ISAC (NZ) LIMITED v MANAGH [2014] NZHC 2898 [20 November 2014]
the substantive claim. That was not achieved by the time the last of the four memoranda had been filed.
[3] The applicant seeks indemnity costs in the sum of $101,525.86 (inclusive of
GST) or alternatively increased costs. It contends:
(a) it was the successful party (it succeeded in having the liquidator’s
decision set aside);
(b)the liquidator pursued every conceivable, but meritless, ground in opposition;
(c) the liquidator’s without prejudice settlement offer of $50,000 is not relevant because it has not been shown to be better than that achieved by the judgment;
(d) an order should be made under cl 16(a) or (b) of the Companies Act
1993 Liquidation Regulations 1994 (which relate to the manner and source of the payment).
[4] The respondent contends that:
(a) the applicant failed in its claim for payment of $178,802, its application was misconceived, and the applicant ought to have brought its claim in the ordinary way with the leave of the Court;
(b)the liquidator’s without prejudice offer was fair given that the applicant did not provide information to the liquidator to enable him to assess the applicant’s loss, and it remains to be seen whether the applicant will establish any loss and, if it does, whether any loss will exceed the liquidator’s offer;
(c) costs should await the outcome of the assessment of the applicant’s loss and that assessment is yet to occur because relevant discovery has not been provided;
(d)if costs are to be ordered now the usual High Court Rules should apply, there is no basis for indemnity or increased costs, the legal costs incurred by the applicant are unreasonable and considerably exceed the liquidator’s legal costs which totalled $55,209.36 (inclusive of GST), and there is no basis for a costs order above category 2B costs.
[5] I consider that the applicant was the successful party, albeit only partially so. I agree with the applicant that the judgment obtained was akin to a judgment as to liability with quantum to be separately established. Applying the High Court Rules the appropriate category is 2B. While the liquidator raised meritless defences, that is somewhat balanced out by the applicant erroneously bringing its claim on the basis of ss 303 and 309 of the Companies Act 1993.
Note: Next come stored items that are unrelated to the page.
(* ===== verification/Harvest.v ===== *)
(** * Keys of a Gateway (internal/controller/vanity.go, and ensureKeySecret of
      gateway_controller.go)

    A Gateway's key is made once: at random, or by a Job that searches for a vanity prefix.
    The handlers change the Gateway they are given, so they return it. *)

From Stdlib Require Import Ascii ZArith.
From S2P Require Import Prelude Monad GoStrings Onion Keys KubeTypes Kube Names Status Policies.
From S2P Require Import HTTPRouteCtl Resources Client.

(** ** vanity.go *)
Definition ReasonVanityHarvestInProgress : string := "VanityHarvestInProgress".
Definition ReasonVanityHarvestFailed : string := "VanityHarvestFailed".
Definition ReasonAwaitingVanityPolicy : string := "AwaitingVanityPolicy".

(** What comes of asking for a key: the key, or one of the sentinel errors the reconciler
    turns into conditions. *)
Inductive key_outcome :=
| KeyReady (secret : Secret) (kp : KeyPair)
| errHarvestPending
| errHarvestFailed
| errAwaitingVanityPolicy.

Definition vanityOutPopulated (s : Secret) : bool :=
  (length (default [] (sec_Data s !! FileSecretKeyName)) =? SecretKeyFileSize) &&
  (length (default [] (sec_Data s !! FilePublicKeyName)) =? PublicKeyFileSize).
Definition jobFailed (job : Job) : bool :=
  existsb (λ c, bool_decide (c.1 = "Failed") && bool_decide (c.2 = ConditionTrue)) (job_Conditions job).

Section vanity.
Context {S : Type} `{!Client S, !Events S, !Controlled}.
Context (r : GatewayReconciler) (quantity_zero : string → bool) (now : Z).

Definition vanity_job_config (gw : Gateway) (prefix : string) : VanityJobConfig := {|
  vc_JobName := VanityRBACName (gw_name gw); vc_Namespace := gw_ns gw; vc_Prefix := prefix;
  vc_OutputSecretName := VanityOutSecretName (gw_name gw);
  vc_ServiceAccountName := VanityRBACName (gw_name gw);
  vc_Mkp224oImage := img_Mkp224o (Images r); vc_FinalizeImage := img_VanityFinalize (Images r);
  vc_ActiveDeadline := VanityDeadline r;
  vc_Labels := {[ gatewayLabelKey := gw_name gw; vanityPrefixLabel := prefix ]};
  vc_Annotations := ∅; vc_Mkp224oResources := no_resources |}.
Definition createVanityJob (gw : Gateway) (prefix : string) : M S error () :=
  let! job := lift (wrap_err (ErrWrap "build vanity job")
                (VanityJob quantity_zero (vanity_job_config gw prefix))) in
  let! job := lift (SetControllerReference (gw_meta gw) job) in
  api (kcreate job).

Definition ensureVanityRBAC (gw : Gateway) : M S error () :=
  let! sa := lift (BuildVanityServiceAccount gw) in
  do! ensureHAServiceAccount sa in
  let! role := lift (BuildVanityRole gw) in
  do! ensureHARole role in
  let! rb := lift (BuildVanityRoleBinding gw) in
  ensureHARoleBinding rb.
Definition out_key (gw : Gateway) : NamespacedName :=
  {| nn_Namespace := gw_ns gw; nn_Name := VanityOutSecretName (gw_name gw) |}.
Definition ensureVanityOutSecret (gw : Gateway) : M S error () :=
  let! cur := find (T := Secret) (out_key gw) in
  match cur with
  | Some _ => ret ()
  | None =>
      let! desired := lift (BuildVanityOutSecret gw) in
      api (kcreate desired)
  end.
Definition deleteVanityJob (job : Job) : M S error () := api (ignore_not_found (kdelete (T := Job) (key job))).

Definition failed_prefix (gw : Gateway) : option string :=
  Annotations (gw_meta gw) !! vanityFailedAnnotation.
Definition markVanityFailed (gw : Gateway) (prefix : string) : M S error Gateway :=
  if bool_decide (default "" (failed_prefix gw) = prefix) then ret gw
  else api (kpatch (set_annotations (<[vanityFailedAnnotation := prefix]> (Annotations (gw_meta gw))) gw)).
Definition without_failed (gw : Gateway) : Gateway :=
  set_annotations (delete vanityFailedAnnotation (Annotations (gw_meta gw))) gw.
Definition clearVanityFailed (gw : Gateway) : M S error Gateway :=
  match failed_prefix gw with
  | None => ret gw
  | Some _ => api (kpatch (without_failed gw))
  end.

(** The clean-up after the key exists is best effort; the annotation is gone from the Gateway
    in memory whether or not the patch succeeds. *)
Definition promoteVanityKey (gw : Gateway) (out : Secret) (job : Job)
  : M S error (Gateway * key_outcome) :=
  let! kp := lift (wrap_err (ErrWrap "parse harvested key" ∘ ErrKey)
               (ParseFiles (default [] (sec_Data out !! FileSecretKeyName))
                           (default [] (sec_Data out !! FilePublicKeyName)))) in
  let! secret := lift (BuildKeySecret gw kp) in
  do! api (kcreate secret) in
  do! best_effort (kdelete (T := Secret) (key out)) in
  do! best_effort (deleteVanityJob job) in
  try (clearVanityFailed gw) (λ res,
    let gw := match res with Ok gw => gw | Err _ => without_failed gw end in
    ret (gw, KeyReady secret kp)).

Definition job_key (gw : Gateway) : NamespacedName :=
  {| nn_Namespace := gw_ns gw; nn_Name := VanityRBACName (gw_name gw) |}.
Definition runVanityHarvest (gw : Gateway) (prefix : string) : M S error (Gateway * key_outcome) :=
  if bool_decide (default "" (failed_prefix gw) = prefix) then ret (gw, errHarvestFailed)
  else
    do! ensureVanityRBAC gw in
    do! ensureVanityOutSecret gw in
    let! job := find (T := Job) (job_key gw) in
    match job with
    | None =>
        do! createVanityJob gw prefix in
        do! event r gw "Normal" "VanityHarvestStarted"
              ("harvesting vanity .onion with prefix " +:+ Quote prefix) in
        ret (gw, errHarvestPending)
    | Some job =>
        if negb (bool_decide (default "" (Labels (job_meta job) !! vanityPrefixLabel) = prefix)) then
          do! deleteVanityJob job in
          let! gw := clearVanityFailed gw in
          ret (gw, errHarvestPending)
        else
          let! out := read (λ s, kget (T := Secret) s (out_key gw)) in
          if vanityOutPopulated out then promoteVanityKey gw out job
          else if jobFailed job then
            let! gw := markVanityFailed gw prefix in
            do! event r gw "Warning" "VanityHarvestFailed"
                  ("vanity harvest for prefix " +:+ Quote prefix +:+
                   " exceeded its deadline; choose a shorter prefix") in
            ret (gw, errHarvestFailed)
          else ret (gw, errHarvestPending)
    end.

(** Accepted, but not programmed for a reason. *)
Definition gateway_condition (gen : Z) (type status reason message : string) : Condition :=
  condition now gen type status reason message.
Definition accepted_condition (gw : Gateway) : Condition :=
  gateway_condition (Generation (gw_meta gw)) "Accepted" ConditionTrue "Accepted"
    "Gateway accepted by tor-gateway".
Definition with_gs_Conditions (l : list Condition) (st : GatewayStatus) : GatewayStatus :=
  {| gs_Addresses := gs_Addresses st; gs_Conditions := l; gs_Listeners := gs_Listeners st |}.
Definition setProgrammingCondition (gw : Gateway) (reason message : string) : M S error () :=
  let '(conds, changed) := setConditions (gs_Conditions (gw_Status gw))
    [accepted_condition gw;
     gateway_condition (Generation (gw_meta gw)) "Programmed" ConditionFalse reason message] in
  if negb changed then ret ()
  else do! api (kupdate_status (with_gw_Status (with_gs_Conditions conds (gw_Status gw)) gw)) in ret ().
End vanity.

(** ** The policies in effect (gateway_controller.go) *)
(** The first by name, among the policies that target the Gateway; of several with one name
    the first listed. *)
Definition first_by_name {T} `{Object T} (targets : T → bool) (l : list T) : option T :=
  foldl (λ matched p,
    if targets p then
      match matched with
      | None => Some p
      | Some m => if negb (bool_decide (String.le (Name (meta m)) (Name (meta p)))) then Some p else matched
      end
    else matched) None l.

Section policies.
Context {S : Type} `{!Client S}.

Definition effectivePolicyFrom
    (reader : S → option string → gmap string string → result api_error (list TorServicePolicy))
    (gw : Gateway) (s : S) : result error EffectiveServicePolicy :=
  let* items := wrap_err ErrApi (reader s (Some (gw_ns gw)) ∅) in
  Ok (FromTorServicePolicy
        (first_by_name (λ p, policyTargets (tsp_TargetRefs (tsp_Spec p)) (gw_name gw)) items)).
Definition findEffectivePolicy (gw : Gateway) (s : S) : result error EffectiveServicePolicy :=
  effectivePolicyFrom klist gw s.
Definition findEffectiveClientAuth (gw : Gateway) (s : S) : result error EffectiveClientAuth :=
  let* items := wrap_err ErrApi (klist (T := TorClientAuthPolicy) s (Some (gw_ns gw)) ∅) in
  let off := {| auth_Enabled := false; auth_SecretName := "" |} in
  match first_by_name (λ p, policyTargets (tcap_TargetRefs (tcap_Spec p)) (gw_name gw)) items with
  | None => Ok off
  | Some p =>
      if bool_decide (tcap_Mode (tcap_Spec p) = ClientAuthModeAudit) then Ok off
      else Ok {| auth_Enabled := true; auth_SecretName := csr_Name (tcap_ClientsSecretRef (tcap_Spec p)) |}
  end.
Definition acceptedForGW (p : OnionBalancePolicy) (gwName : string) : bool :=
  existsb (λ anc, bool_decide (pr_Name (as_AncestorRef anc) = gwName) &&
    existsb (λ c, bool_decide (c_Type c = "Accepted") && bool_decide (c_Status c = ConditionTrue))
      (as_Conditions anc)) (obp_Ancestors (obp_Status p)).
Definition findEffectiveOnionBalance (gw : Gateway) (s : S)
  : result error (option OnionBalancePolicy * bool) :=
  let* items := wrap_err (ErrWrap "list OBPs" ∘ ErrApi)
                  (klist (T := OnionBalancePolicy) s (Some (gw_ns gw)) ∅) in
  match first_by_name (λ p, policyTargets (obp_TargetRefs (obp_Spec p)) (gw_name gw)) items with
  | None => Ok (None, false)
  | Some p => Ok (Some p, acceptedForGW p (gw_name gw))
  end.
End policies.

(** ** ensureKeySecret *)
Section key_secret.
Context {S : Type} `{!Client S, !Events S, !Controlled, !Ed25519}.
Context (r : GatewayReconciler) (quantity_zero : string → bool).
(** The direct reader, when there is one, and what the random source gives. *)
Context (APIReader : option (S → option string → gmap string string →
                             result api_error (list TorServicePolicy))).
Context (random : result string bytes).

Definition keys_key (gw : Gateway) : NamespacedName :=
  {| nn_Namespace := gw_ns gw; nn_Name := KeySecretName (gw_name gw) |}.
Definition create_random_key (gw : Gateway) : M S error (Gateway * key_outcome) :=
  let! kp := lift (wrap_err (ErrWrap "generate keypair" ∘ ErrKey) (GenerateKeyPair random)) in
  let! secret := lift (BuildKeySecret gw kp) in
  do! api (kcreate secret) in
  ret (gw, KeyReady secret kp).
Definition create_key (gw : Gateway) (policy : EffectiveServicePolicy)
  : M S error (Gateway * key_outcome) :=
  if negb (bool_decide (eff_VanityPrefix policy = "")) then
    runVanityHarvest r quantity_zero gw (eff_VanityPrefix policy)
  else
    let! fresh := gets (effectivePolicyFrom (default klist APIReader) gw) in
    if negb (bool_decide (eff_VanityPrefix fresh = "")) then
      runVanityHarvest r quantity_zero gw (eff_VanityPrefix fresh)
    else if default false (ParseBool (default "" (Annotations (gw_meta gw) !! awaitVanityAnnotation))) then
      ret (gw, errAwaitingVanityPolicy)
    else create_random_key gw.
Definition ensureKeySecret (gw : Gateway) (policy : EffectiveServicePolicy)
  : M S error (Gateway * key_outcome) :=
  let! existing := find (T := Secret) (keys_key gw) in
  match existing with
  | None => create_key gw policy
  | Some existing =>
      let! kp := lift (wrap_err (ErrWrap "parse existing key Secret" ∘ ErrKey)
                   (ParseFiles (default [] (sec_Data existing !! FileSecretKeyName))
                               (default [] (sec_Data existing !! FilePublicKeyName)))) in
      do! (if negb (bool_decide (eff_VanityPrefix policy = "")) &&
              negb (HasPrefix (OnionAddress_String (KeyPair_OnionAddress kp)) (eff_VanityPrefix policy))
           then event r gw "Normal" "VanityPrefixIgnored"
                  ("vanityPrefix " +:+ Quote (eff_VanityPrefix policy) +:+
                   " ignored: a key already exists for this Gateway")
           else ret ()) in
      ret (gw, KeyReady existing kp)
  end.
End key_secret.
[6] I do not accept that any basis for claiming costs above 2B for any step has been made out under the High Court Rules. Nor do I accept the liquidator’s objections to items 20, 22, 32 and 33. The items at 20, 22 and 32 were steps taken by the applicant regardless of the liquidator’s views as to who should have taken those steps, whether they were done properly and whether they were necessary. The item at 33 reflects the unusual course the application took which ultimately led to the applicant’s (partial) success. I accept the liquidator’s point that there is some double counting in respect of items 31 and 37 and that a total of four days for these two items is sufficient. I therefore order category 2B costs as claimed by the applicant but with that slight adjustment in relation to items 31 and 37.
[7] At this stage I consider it is not appropriate to make any order under the Companies Act 1993 Liquidation Regulations 1994. Loss is yet to be established. Moreover the liquidator accepts that reasonable costs should be payable from the assets of the company and that in the ordinary course a shareholder stands behind unsecured creditors. The costs order I have made relates only to setting aside the liquidator’s decision. It will therefore be open to the applicant to claim further costs in the liquidation if it establishes its claim.